What are we looking for?
Growing dividends are an investor's best friend. Dividends can help you pay less in taxes and studies have shown that companies that regularly increase their dividends outperform the market.
Today's screen
Bloomberg has a formula that it uses to try to predict dividend growth rates for the next three years. Here is how it works.
The formula takes into account such factors as company guidance, industry analysis, historical trends and analyst estimates. It also factors in some esoteric measures, such as option market implied dividends and historical regression analysis of fundamentals compared to dividends.
Finally, Bloomberg calculates something called the Bloomberg Dividend Directional Thermometer (DDT) score.
It's a reading from -100 to +100 using various fundamental, credit rating and company health data.
A negative score indicates a company might cut its dividend, while a positive score increases the potential for an increase. A score must be above +50 to be conclusive about a potential dividend hike.

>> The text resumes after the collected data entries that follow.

(* ===== verification/Storage.v ===== *)
(** * Storage: staging storage for migrated disks

    Models the claim-backed store of [internal/storage] (pvc.go, and its
    constructor in storage.go) as the migration controller uses it, and the
    package [internal/storage/migration]: the backend vocabulary, the NFS URL
    builder, the options carried to the providers and the host policy.  What the providers do
    with a store is in [Transfer]. *)
From S2P Require Import Prelude Contracts K8s Api Effects GoLib NetIP GrpcClient CoreApi MigrationApi Cluster.
From stdpp Require Import base gmap strings list.
From Stdlib Require Import Ascii ZArith.
#[local] Open Scope Z_scope.

(** ** internal/storage *)

(** [StorageError]: its text, and its cause. *)
Definition StorageError (message : string) (cause : option goerror) : goerror :=
  match cause with
  | Some e => EWrap message e
  | None => ENew message
  end.

Record S3Config := mkS3Config {
  s3_Endpoint : string; s3_Region : string; s3_Bucket : string; s3_UsePathStyle : bool;
  s3_AccessKeyID : string; s3_SecretAccessKey : string; s3_SessionToken : string
}.
Record StorageConfig := mkStorageConfig {
  sc_Type : string; sc_PVCName : string; sc_PVCNamespace : string; sc_MountPath : string;
  sc_S3 : option S3Config
}.

Record PVCStorage := mkPVCStorage { pvcs_config : StorageConfig; pvcs_mountPath : string }.

Definition verifyMount (mountPath : string) : KM (option goerror) :=
  info ← kdo (Stat mountPath);
  Ret match info with
      | StatNotExist err =>
          Some (StorageError ("PVC mount path does not exist: " +:+ mountPath
                              +:+ " (PVC may not be mounted to pod)") (Some err))
      | StatError err => Some (StorageError ("failed to stat PVC mount path: " +:+ mountPath) (Some err))
      | StatFile => Some (StorageError ("PVC mount path is not a directory: " +:+ mountPath) None)
      | StatDir => None
      end.

Definition NewPVCStorage (config : StorageConfig) : KM (res PVCStorage) :=
  let mountPath := if is_empty (sc_MountPath config) then "/mnt/migration-storage" else sc_MountPath config in
  let mountPath := Clean mountPath in
  e ← verifyMount mountPath;
  match e with
  | Some err => Ret (Err err)
  | None => Ret (Ok (mkPVCStorage config mountPath))
  end.

(** [parsePath]: where in the pod a staging URL lies. *)
Definition parsePath (p : PVCStorage) (url : string) : res string :=
  let url := TrimPrefix (TrimSpace url) "pvc://" in
  if contains url ".." then Err (StorageError "invalid path: contains '..'" None)
  else
    match Cut "/" url with
    | None => Err (StorageError "invalid PVC URL format: expected pvc://<pvc-name>/<file-path>" None)
    | Some (pvcName, filePath) => Ok (filepath_Join (pvcs_mountPath p) filePath)
    end.

Definition PVCStorage_Delete (p : PVCStorage) (url : string) : KM (option goerror) :=
  match parsePath p url with
  | Err err => Ret (Some err)
  | Ok filePath =>
      info ← kdo (Stat filePath);
      match info with
      | StatNotExist _ => Ret None
      | _ =>
          e ← kdo (Remove filePath);
          match e with
          | Some err => Ret (Some (StorageError ("failed to delete file: " +:+ filePath) (Some err)))
          | None => Ret None
          end
      end
  end.

(** ** Backends *)
Definition BackendPVC : string := "pvc".
Definition BackendNFS : string := "nfs".
Definition BackendS3 : string := "s3".
Definition TransferModeAuto : string := "auto".
Definition TransferModeRelay : string := "relay".
Definition TransferModeDirect : string := "direct".

Definition PVCOnlyExportBackends : list string := [BackendPVC].
Definition PVCOnlyImportBackends : list string := [BackendPVC].
Definition PVCAndS3ExportBackends : list string := [BackendPVC; BackendS3].
Definition PVCAndS3ImportBackends : list string := [BackendPVC; BackendS3].
Definition PVCS3AndNFSExportBackends : list string := [BackendPVC; BackendS3; BackendNFS].
Definition PVCS3AndNFSImportBackends : list string := [BackendPVC; BackendS3; BackendNFS].
Definition S3AndNFSExportBackends : list string := [BackendS3; BackendNFS].
Definition S3AndNFSImportBackends : list string := [BackendS3; BackendNFS].
Definition S3OnlyExportBackends : list string := [BackendS3].
Definition S3OnlyImportBackends : list string := [BackendS3].
Definition RelayOnlyTransferModes : list string := [TransferModeRelay].

Section Backends.
Context `{Libraries} `{GrpcLibrary}.

Definition EnsureRelayMode (transferMode : string) : option goerror :=
  if bool_decide (transferMode ∈ [""; TransferModeAuto; TransferModeRelay]) then None
  else Some (Errorf InvalidArgument
    ("transfer mode " +:+ fmt_q transferMode +:+ " not supported; only " +:+ fmt_q TransferModeRelay
     +:+ " is implemented (ADR-0006 Slice 1)")).

Definition unsupported_backend (backendType : string) : goerror :=
  Errorf Unimplemented ("backend " +:+ fmt_q backendType
    +:+ " not yet supported on this provider/direction (ADR-0006)").

Definition EnsurePVCBackend (backendType : string) : option goerror :=
  if is_empty backendType || bool_decide (backendType = BackendPVC) then None
  else Some (unsupported_backend backendType).
Definition EnsurePVCOrS3Backend (backendType : string) : option goerror :=
  if bool_decide (backendType ∈ [""; BackendPVC; BackendS3]) then None
  else Some (unsupported_backend backendType).
Definition EnsurePVCS3OrNFSBackend (backendType : string) : option goerror :=
  if bool_decide (backendType ∈ [""; BackendPVC; BackendS3; BackendNFS]) then None
  else Some (unsupported_backend backendType).
Definition EnsureS3OrNFSBackend (backendType : string) : option goerror :=
  if bool_decide (backendType ∈ [BackendS3; BackendNFS]) then None
  else Some (Errorf Unimplemented ("backend " +:+ fmt_q backendType
    +:+ " not supported on this provider; only s3 and nfs are implemented (ADR-0006)")).
End Backends.

(** ** Options *)
Definition CredKeyAccessKeyID : string := "accessKeyID".
Definition CredKeySecretAccessKey : string := "secretAccessKey".
Definition CredKeySessionToken : string := "sessionToken".

Record StorageOptions := mkStorageOptions {
  so_Backend : string; so_Bucket : string; so_Endpoint : string; so_Region : string;
  so_Prefix : string; so_UsePathStyle : bool; so_Server : string; so_Export : string;
  so_Path : string; so_UID : option Z; so_GID : option Z
}.
Definition zero_options : StorageOptions := mkStorageOptions "" "" "" "" "" false "" "" "" None None.

(** The JSON codec of [StorageOptions]. *)
Class OptionsCodec := {
  json_marshal_options : StorageOptions -> res string;
  json_unmarshal_options : string -> res StorageOptions
}.

Section Options.
Context `{Libraries} `{OptionsCodec}.

Definition MarshalStorageOptions (opts : StorageOptions) : res string :=
  match json_marshal_options opts with
  | Err err => Err (EWrap "marshal storage options" err)
  | Ok b => Ok b
  end.

Definition ParseStorageOptions (raw : string) : res StorageOptions :=
  if is_empty raw then Ok zero_options
  else match json_unmarshal_options raw with
       | Err err => Err (EWrap "parse storage options json" err)
       | Ok opts => Ok opts
       end.

Definition S3StorageConfigFromRequest (storageOptionsJSON : string) (creds : gmap string string)
    : res StorageConfig :=
  match ParseStorageOptions storageOptionsJSON with
  | Err err => Err err
  | Ok opts =>
      if is_empty (so_Bucket opts) then Err (ENew "s3 storage options missing bucket")
      else
        let accessKey := map_get creds CredKeyAccessKeyID in
        let secretKey := map_get creds CredKeySecretAccessKey in
        if is_empty accessKey || is_empty secretKey then
          Err (ENew ("s3 credentials missing keys " +:+ fmt_q CredKeyAccessKeyID +:+ "/"
                     +:+ fmt_q CredKeySecretAccessKey))
        else
          Ok (mkStorageConfig BackendS3 "" "" ""
                (Some (mkS3Config (so_Endpoint opts) (so_Region opts) (so_Bucket opts)
                         (so_UsePathStyle opts) accessKey secretKey
                         (map_get creds CredKeySessionToken))))
  end.

(** ** NFSURL *)
Definition nfsUIDGIDMax : Z := 4294967295.

Definition fmt_rune (c : ascii) : string := "'" +:+ String c "'".

(** The complaint about one character, if there is one.  All the tests are on
    ASCII characters, so they are made byte by byte. *)
Definition unsafe_char (name : string) (isPath : bool) (c : ascii) : option string :=
  let r := nat_of_ascii c in
  if (r <? 32)%nat || (r =? 127)%nat then Some (name +:+ " contains a control character")
  else if Ascii.eqb c " " then Some (name +:+ " contains whitespace")
  else if Ascii.eqb c "?" || Ascii.eqb c "#" || Ascii.eqb c "&"
  then Some (name +:+ " contains a URL delimiter " +:+ fmt_rune c)
  else if negb isPath && Ascii.eqb c "/" then Some (name +:+ " must not contain '/'")
  else None.

Fixpoint first_unsafe (name : string) (isPath : bool) (v : string) : option string :=
  match v with
  | EmptyString => None
  | String c v' =>
      match unsafe_char name isPath c with
      | Some e => Some e
      | None => first_unsafe name isPath v'
      end
  end.

Definition rejectURLUnsafe (name v : string) (isPath : bool) : option goerror :=
  if is_empty v then None
  else match first_unsafe name isPath v with
       | Some e => Some (ENew e)
       | None =>
           if isPath && bool_decide (".." ∈ Split "/" v)
           then Some (ENew (name +:+ " contains a '..' path segment"))
           else None
       end.

Definition id_range_error (what : string) (n : Z) : goerror :=
  ENew ("nfs " +:+ what +:+ " " +:+ FormatInt n +:+ " out of range [0," +:+ FormatInt nfsUIDGIDMax +:+ "]").

Definition id_in_range (n : Z) : bool := negb ((n <? 0) || (nfsUIDGIDMax <? n)).

(** [url.Values.Encode] sorts the parameters by name: [gid] before [uid]. *)
Definition nfs_query (uid gid : option Z) : string :=
  match gid, uid with
  | None, None => ""
  | Some g, None => "?gid=" +:+ FormatInt g
  | None, Some u => "?uid=" +:+ FormatInt u
  | Some g, Some u => "?gid=" +:+ FormatInt g +:+ "&uid=" +:+ FormatInt u
  end.

Definition nfs_path (export path key : string) : string :=
  Clean ("/" +:+ Trim is_slash export +:+ "/" +:+ Trim is_slash path +:+ "/" +:+ Trim is_slash key).

Definition NFSURL (opts : StorageOptions) (key : string) : res string :=
  let server := TrimSpace (so_Server opts) in
  if is_empty server then Err (ENew "nfs server is empty")
  else match rejectURLUnsafe "nfs server" server false with
  | Some err => Err err
  | None =>
  let export := TrimSpace (so_Export opts) in
  if is_empty export || negb (has_prefix export "/") then
    Err (ENew ("nfs export must be an absolute path, got " +:+ fmt_q export))
  else match rejectURLUnsafe "nfs export" export true with
  | Some err => Err err
  | None =>
  match rejectURLUnsafe "nfs path" (so_Path opts) true with
  | Some err => Err err
  | None =>
  match rejectURLUnsafe "nfs key" key true with
  | Some err => Err err
  | None =>
      let u := "nfs://" +:+ server +:+ nfs_path export (so_Path opts) key in
      match so_UID opts with
      | Some uid => if id_in_range uid then Ok tt else Err (id_range_error "uid" uid)
      | None => Ok tt
      end ≫= fun _ : unit =>
      match so_GID opts with
      | Some gid => if id_in_range gid then Ok tt else Err (id_range_error "gid" gid)
      | None => Ok tt
      end ≫= fun _ : unit =>
      Ok (u +:+ nfs_query (so_UID opts) (so_GID opts))
  end end end end.
End Options.

(** ** HostPolicy *)
Record HostPolicy := mkHostPolicy { hp_allow : list IPNet; hp_allowConfigured : bool }.

Section Hosts.
Context `{Libraries} `{ClusterLibraries}.

Definition singleHostNet (ip : list Z) : IPNet :=
  let bits := if bool_decide (To4 ip = None) then 128 else 32 in
  mkIPNet ip (CIDRMask bits bits).

(** One entry of the allowlist: ignored, a network, or not understood. *)
Fixpoint add_entries (p : HostPolicy) (allow : list string) : res HostPolicy :=
  match allow with
  | [] => Ok p
  | raw :: rest =>
      let entry := TrimSpace raw in
      if is_empty entry then add_entries p rest
      else match ParseCIDR entry with
           | Some ipnet => add_entries (mkHostPolicy (hp_allow p ++ [ipnet]) true) rest
           | None =>
               match ParseIP entry with
               | Some ip => add_entries (mkHostPolicy (hp_allow p ++ [singleHostNet ip]) true) rest
               | None => Err (ENew ("invalid storage-host allowlist entry " +:+ fmt_q entry
                                    +:+ " (want an IP or CIDR)"))
               end
           end
  end.
Definition NewHostPolicy (allow : list string) : res HostPolicy :=
  add_entries (mkHostPolicy [] false) allow.

Definition inAllowlist (p : HostPolicy) (ip : list Z) : bool :=
  existsb (fun n => Contains n ip) (hp_allow p).

Definition isAlwaysDenied (ip : list Z) : bool :=
  IsLoopback ip || IsUnspecified ip || IsLinkLocalUnicast ip || IsLinkLocalMulticast ip
  || IsInterfaceLocalMulticast ip || IsMulticast ip.

Definition resolveHost (host : string) : KM (res (list (list Z))) :=
  match ParseIP host with
  | Some ip => Ret (Ok [ip])
  | None => kdo (LookupIP host)
  end.

Definition host_complaint (p : HostPolicy) (h : string) (ip : list Z) : option goerror :=
  if isAlwaysDenied ip then
    Some (ENew ("storage host " +:+ fmt_q h +:+ " resolves to forbidden address " +:+ IP_String ip
                +:+ " (loopback/link-local/metadata/multicast are blocked)"))
  else if hp_allowConfigured p && negb (inAllowlist p ip) then
    Some (ENew ("storage host " +:+ fmt_q h +:+ " (" +:+ IP_String ip
                +:+ ") is not in the configured storage-host allowlist"))
  else None.

Fixpoint first_complaint (p : HostPolicy) (h : string) (ips : list (list Z)) : option goerror :=
  match ips with
  | [] => None
  | ip :: rest =>
      match host_complaint p h ip with
      | Some e => Some e
      | None => first_complaint p h rest
      end
  end.

Definition is_bracket (c : ascii) : bool := Ascii.eqb c "[" || Ascii.eqb c "]".

Definition bare_host (host : string) : string :=
  let h := TrimSpace host in
  Trim is_bracket match SplitHostPort h with Some hostOnly => hostOnly | None => h end.

Definition ValidateHost (p : HostPolicy) (host : string) : KM (option goerror) :=
  if is_empty (TrimSpace host) then Ret (Some (ENew "storage host is empty"))
  else
    let h := bare_host host in
    ips ← resolveHost h;
    match ips with
    | Err err => Ret (Some (EWrap ("cannot resolve storage host " +:+ fmt_q h) err))
    | Ok [] => Ret (Some (ENew ("storage host " +:+ fmt_q h +:+ " resolved to no addresses")))
    | Ok ips => Ret (first_complaint p h ips)
    end.

Definition hostFromS3Endpoint (endpoint : string) : string :=
  let e := TrimSpace endpoint in
  if is_empty e then ""
  else if contains e "://" then
    match url_Host e with
    | Some h => if is_empty h then e else h
    | None => e
    end
  else e.

Definition ValidateS3Endpoint (p : HostPolicy) (endpoint : string) : KM (option goerror) :=
  let host := hostFromS3Endpoint endpoint in
  ValidateHost p (if is_empty host then "s3.amazonaws.com" else host).
End Hosts.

A high DDT score doesn't always mean a big dividend increase is coming, however.
For instance, a company might have a high DDT score but indicate it is about to execute a large share buyback, which would lower its projected dividend increase rate. That's why Bloomberg takes into account more than just the DDT score when making its projections.
What did we find?
We've run this screen from time to time for Number Cruncher. When we ran it in May, BCE sat atop the list, followed by First Quantum, Rogers, Suncor and Metro Inc. The Big Five banks were absent from the top 20.
Since then, BCE and Metro have fallen out of the top 20 and Rogers has slipped to the bottom half of the list. Several of the names on this list don't offer much yield yet, so dividend lovers may want to wait until there is more yield to entice them.
The Big Five banks remain shut out, with Toronto-Dominion the best bet at position 32.